Thursday, March 11, 2010

Why isn't all punishment publicized as a deterrent?

One thing that I am puzzled by is the fact that the Torah lists four crimes whose death penalty is to be publicized so that the "people will hear and be afraid" and will learn a lesson not to commit a sin in the future. Why are these four crimes singled out? Why aren't all punishment publicized for its educational and social value?

Rambam(Hilchos Mamrim 3:8):How is a rebellious elder dealt with? …[once he is convicted] he is not to be executed by the beis din of his city or the Sanhedrin which is located outside of Jerusalem. Rather he is to be taken to the Sanhedrin in Jerusalem. There is to be imprisoned until one of the 3 pilgrimage festivals as it says that “all of the Jewish nation shall hear about it and be fearful. This implies that the execution required public announcement. In fact there are four executions which require public announcement – a rebellious elder, those who false testimony to try to cause e someone executed, a missionary, and a rebellious son (ben sorer u’morah) That is because the Torah says about all of them, “So that the people will hear and be afraid.

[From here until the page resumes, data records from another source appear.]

(* ===== verification/GraphMigrate.v ===== *)
(** The migration between graphs ([modules/graph/rrdtool/migrate.go] with the
    tasks of [sync_disk.go] and [rrdtool.go] it uses, and [GetRrd] of
    [api/graph.go]): a graph that gets a series it has no file of asks the
    owner of the series on the old ring for the file.

    The state is the local graph, the graphs of the old cluster by address, the
    channels of the tasks and the workers.  A worker runs up to its next call
    of the network or of the disk and its place in the code is its [pc], so
    that workers, reports and flushes interleave.  How a call ends and how late
    a flush is come from [MEnv] at the current tick. *)
From S2P Require Export GraphApi HashRing.
From Stdlib Require Import Ascii.
Local Open Scope string_scope.

(** * Tasks of the disk ([sync_disk.go], [rrdtool.go], [utils.go]) *)

(** [strconv.ParseInt(s, 16, 64)]. *)
Definition hex_val (a : ascii) : option Z :=
  let n := byte_of a in
  if ((48 <=? n) && (n <=? 57))%Z then Some (n - 48)%Z
  else if ((97 <=? n) && (n <=? 102))%Z then Some (n - 87)%Z
  else if ((65 <=? n) && (n <=? 70))%Z then Some (n - 55)%Z
  else None.
Fixpoint hex_digits_val (s : string) (acc : Z) : option Z :=
  match s with "" => Some acc | String a s => d ← hex_val a; hex_digits_val s (acc * 16 + d)%Z end.
Definition parse_hex (s : string) : option Z :=
  v ← match s with
      | "" => None
      | String "+" t => if String.eqb t "" then None else hex_digits_val t 0
      | String "-" t => if String.eqb t "" then None else Z.opp <$> hex_digits_val t 0
      | _ => hex_digits_val s 0
      end;
  if ((- 2 ^ 63 <=? v) && (v <? 2 ^ 63))%Z then Some v else None.
(** The number of digits of [strconv.FormatInt(n, 16)]; sixteen are enough for an [int64]. *)
Fixpoint hex_length (fuel : nat) (n : Z) : Z :=
  match fuel with O => 0 | S fuel => if (n <? 16)%Z then 1 else 1 + hex_length fuel (Z.shiftr n 4) end.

Ramban(Devarim 21:18): Concerning a ben sorer u’morah -…In general he is not executed because of a sin he has done but rather because of the sin he will do (Sanhedrin 71a). This is why the verse says “And all of Israel shall hear and fear” because he isn’t executed because of the greatness of his sin but rather to provide a lesson for the masses and so that he won’t be a stumbling block for others. And so it is the manner of the Torah verse when it warns about the death penalty that it is a deterrent to help others. Thus it is mentioned here regarding a rebellious elder (Devarim 17:13) since there is nothing deserving capital punishment in his teaching a minority view of halacha. His severe punishment is only to remove a dispute over the Torah as I explained in verse 11. This is also true concerning false witnesses (Devarim 19:20) who are given capital punishment only for trying to have another executed and not if they succeeded. This is also true of a missionary (Devarim 13:12) since he is executed only for saying things - even if those he spoke to did not actually worship idols or did not listen to him. In fact his execution is to provide a lesson for the rest of society. Thus it is with this mitzva that it is an innovation and a derivation of the basic mitzva of honoring (Shemos 20:12) and fearing parents (Vayikra 10:3).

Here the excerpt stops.